__Exercise input__:
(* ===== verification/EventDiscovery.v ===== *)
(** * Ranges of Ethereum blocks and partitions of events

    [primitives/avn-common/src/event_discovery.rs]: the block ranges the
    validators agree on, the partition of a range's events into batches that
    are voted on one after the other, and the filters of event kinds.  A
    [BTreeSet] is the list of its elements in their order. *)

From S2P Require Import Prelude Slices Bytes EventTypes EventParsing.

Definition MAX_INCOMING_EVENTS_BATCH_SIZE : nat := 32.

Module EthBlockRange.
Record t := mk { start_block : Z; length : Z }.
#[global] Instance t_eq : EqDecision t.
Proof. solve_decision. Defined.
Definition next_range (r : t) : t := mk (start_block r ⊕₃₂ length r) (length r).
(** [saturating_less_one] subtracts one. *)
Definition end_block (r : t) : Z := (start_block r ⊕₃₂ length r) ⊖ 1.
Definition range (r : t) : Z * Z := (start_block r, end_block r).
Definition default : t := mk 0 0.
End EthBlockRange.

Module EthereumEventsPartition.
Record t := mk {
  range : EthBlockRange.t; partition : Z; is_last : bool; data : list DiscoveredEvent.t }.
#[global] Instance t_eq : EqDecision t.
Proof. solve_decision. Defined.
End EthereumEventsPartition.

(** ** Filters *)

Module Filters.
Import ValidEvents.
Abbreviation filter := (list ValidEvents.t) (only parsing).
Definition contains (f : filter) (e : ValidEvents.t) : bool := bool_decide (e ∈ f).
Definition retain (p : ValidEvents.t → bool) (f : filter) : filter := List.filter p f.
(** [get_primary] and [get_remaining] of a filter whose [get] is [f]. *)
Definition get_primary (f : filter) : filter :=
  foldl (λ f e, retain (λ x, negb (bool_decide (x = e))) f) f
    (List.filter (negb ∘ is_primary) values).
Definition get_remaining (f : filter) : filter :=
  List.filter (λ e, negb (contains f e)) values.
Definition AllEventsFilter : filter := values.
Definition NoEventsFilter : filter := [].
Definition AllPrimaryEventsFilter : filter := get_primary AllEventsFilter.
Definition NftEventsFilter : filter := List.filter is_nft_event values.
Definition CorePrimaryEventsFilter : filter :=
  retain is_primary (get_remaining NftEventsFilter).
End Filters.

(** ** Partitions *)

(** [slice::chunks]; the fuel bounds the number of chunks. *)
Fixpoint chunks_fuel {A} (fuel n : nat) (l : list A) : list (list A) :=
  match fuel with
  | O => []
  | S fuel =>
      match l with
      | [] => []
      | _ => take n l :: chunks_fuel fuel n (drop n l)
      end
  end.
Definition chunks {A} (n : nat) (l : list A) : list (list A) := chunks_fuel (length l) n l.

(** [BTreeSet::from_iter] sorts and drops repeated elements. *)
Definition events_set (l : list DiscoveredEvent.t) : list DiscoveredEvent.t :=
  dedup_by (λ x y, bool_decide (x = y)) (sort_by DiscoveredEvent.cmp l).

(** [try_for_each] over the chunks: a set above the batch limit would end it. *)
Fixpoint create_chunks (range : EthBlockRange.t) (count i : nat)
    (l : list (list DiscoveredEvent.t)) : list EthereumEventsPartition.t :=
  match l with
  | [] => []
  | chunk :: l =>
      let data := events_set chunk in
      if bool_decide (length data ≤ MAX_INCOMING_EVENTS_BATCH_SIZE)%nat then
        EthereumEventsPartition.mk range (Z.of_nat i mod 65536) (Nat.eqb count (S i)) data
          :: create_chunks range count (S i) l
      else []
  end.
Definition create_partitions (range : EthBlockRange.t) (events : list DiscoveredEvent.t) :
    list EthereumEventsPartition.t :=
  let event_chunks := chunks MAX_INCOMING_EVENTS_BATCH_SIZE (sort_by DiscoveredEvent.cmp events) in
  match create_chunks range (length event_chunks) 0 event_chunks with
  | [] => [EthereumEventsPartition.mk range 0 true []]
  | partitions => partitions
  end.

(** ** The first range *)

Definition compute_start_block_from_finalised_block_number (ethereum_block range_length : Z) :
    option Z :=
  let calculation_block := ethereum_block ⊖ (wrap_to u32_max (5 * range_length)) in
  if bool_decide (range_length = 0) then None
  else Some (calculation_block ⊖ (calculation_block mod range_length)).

__Work request__:
Would you please give all of the records again exactly as they stand?

__Answer to this problem__:
(* ===== verification/EventDiscovery.v ===== *)
(** * Ranges of Ethereum blocks and partitions of events

    [primitives/avn-common/src/event_discovery.rs]: the block ranges the
    validators agree on, the partition of a range's events into batches that
    are voted on one after the other, and the filters of event kinds.  A
    [BTreeSet] is the list of its elements in their order. *)

From S2P Require Import Prelude Slices Bytes EventTypes EventParsing.

Definition MAX_INCOMING_EVENTS_BATCH_SIZE : nat := 32.

Module EthBlockRange.
Record t := mk { start_block : Z; length : Z }.
#[global] Instance t_eq : EqDecision t.
Proof. solve_decision. Defined.
Definition next_range (r : t) : t := mk (start_block r ⊕₃₂ length r) (length r).
(** [saturating_less_one] subtracts one. *)
Definition end_block (r : t) : Z := (start_block r ⊕₃₂ length r) ⊖ 1.
Definition range (r : t) : Z * Z := (start_block r, end_block r).
Definition default : t := mk 0 0.
End EthBlockRange.

Module EthereumEventsPartition.
Record t := mk {
  range : EthBlockRange.t; partition : Z; is_last : bool; data : list DiscoveredEvent.t }.
#[global] Instance t_eq : EqDecision t.
Proof. solve_decision. Defined.
End EthereumEventsPartition.

(** ** Filters *)

Module Filters.
Import ValidEvents.
Abbreviation filter := (list ValidEvents.t) (only parsing).
Definition contains (f : filter) (e : ValidEvents.t) : bool := bool_decide (e ∈ f).
Definition retain (p : ValidEvents.t → bool) (f : filter) : filter := List.filter p f.
(** [get_primary] and [get_remaining] of a filter whose [get] is [f]. *)
Definition get_primary (f : filter) : filter :=
  foldl (λ f e, retain (λ x, negb (bool_decide (x = e))) f) f
    (List.filter (negb ∘ is_primary) values).
Definition get_remaining (f : filter) : filter :=
  List.filter (λ e, negb (contains f e)) values.
Definition AllEventsFilter : filter := values.
Definition NoEventsFilter : filter := [].
Definition AllPrimaryEventsFilter : filter := get_primary AllEventsFilter.
Definition NftEventsFilter : filter := List.filter is_nft_event values.
Definition CorePrimaryEventsFilter : filter :=
  retain is_primary (get_remaining NftEventsFilter).
End Filters.

(** ** Partitions *)

(** [slice::chunks]; the fuel bounds the number of chunks. *)
Fixpoint chunks_fuel {A} (fuel n : nat) (l : list A) : list (list A) :=
  match fuel with
  | O => []
  | S fuel =>
      match l with
      | [] => []
      | _ => take n l :: chunks_fuel fuel n (drop n l)
      end
  end.
Definition chunks {A} (n : nat) (l : list A) : list (list A) := chunks_fuel (length l) n l.

(** [BTreeSet::from_iter] sorts and drops repeated elements. *)
Definition events_set (l : list DiscoveredEvent.t) : list DiscoveredEvent.t :=
  dedup_by (λ x y, bool_decide (x = y)) (sort_by DiscoveredEvent.cmp l).

(** [try_for_each] over the chunks: a set above the batch limit would end it. *)
Fixpoint create_chunks (range : EthBlockRange.t) (count i : nat)
    (l : list (list DiscoveredEvent.t)) : list EthereumEventsPartition.t :=
  match l with
  | [] => []
  | chunk :: l =>
      let data := events_set chunk in
      if bool_decide (length data ≤ MAX_INCOMING_EVENTS_BATCH_SIZE)%nat then
        EthereumEventsPartition.mk range (Z.of_nat i mod 65536) (Nat.eqb count (S i)) data
          :: create_chunks range count (S i) l
      else []
  end.
Definition create_partitions (range : EthBlockRange.t) (events : list DiscoveredEvent.t) :
    list EthereumEventsPartition.t :=
  let event_chunks := chunks MAX_INCOMING_EVENTS_BATCH_SIZE (sort_by DiscoveredEvent.cmp events) in
  match create_chunks range (length event_chunks) 0 event_chunks with
  | [] => [EthereumEventsPartition.mk range 0 true []]
  | partitions => partitions
  end.

(** ** The first range *)

Definition compute_start_block_from_finalised_block_number (ethereum_block range_length : Z) :
    option Z :=
  let calculation_block := ethereum_block ⊖ (wrap_to u32_max (5 * range_length)) in
  if bool_decide (range_length = 0) then None
  else Some (calculation_block ⊖ (calculation_block mod range_length)).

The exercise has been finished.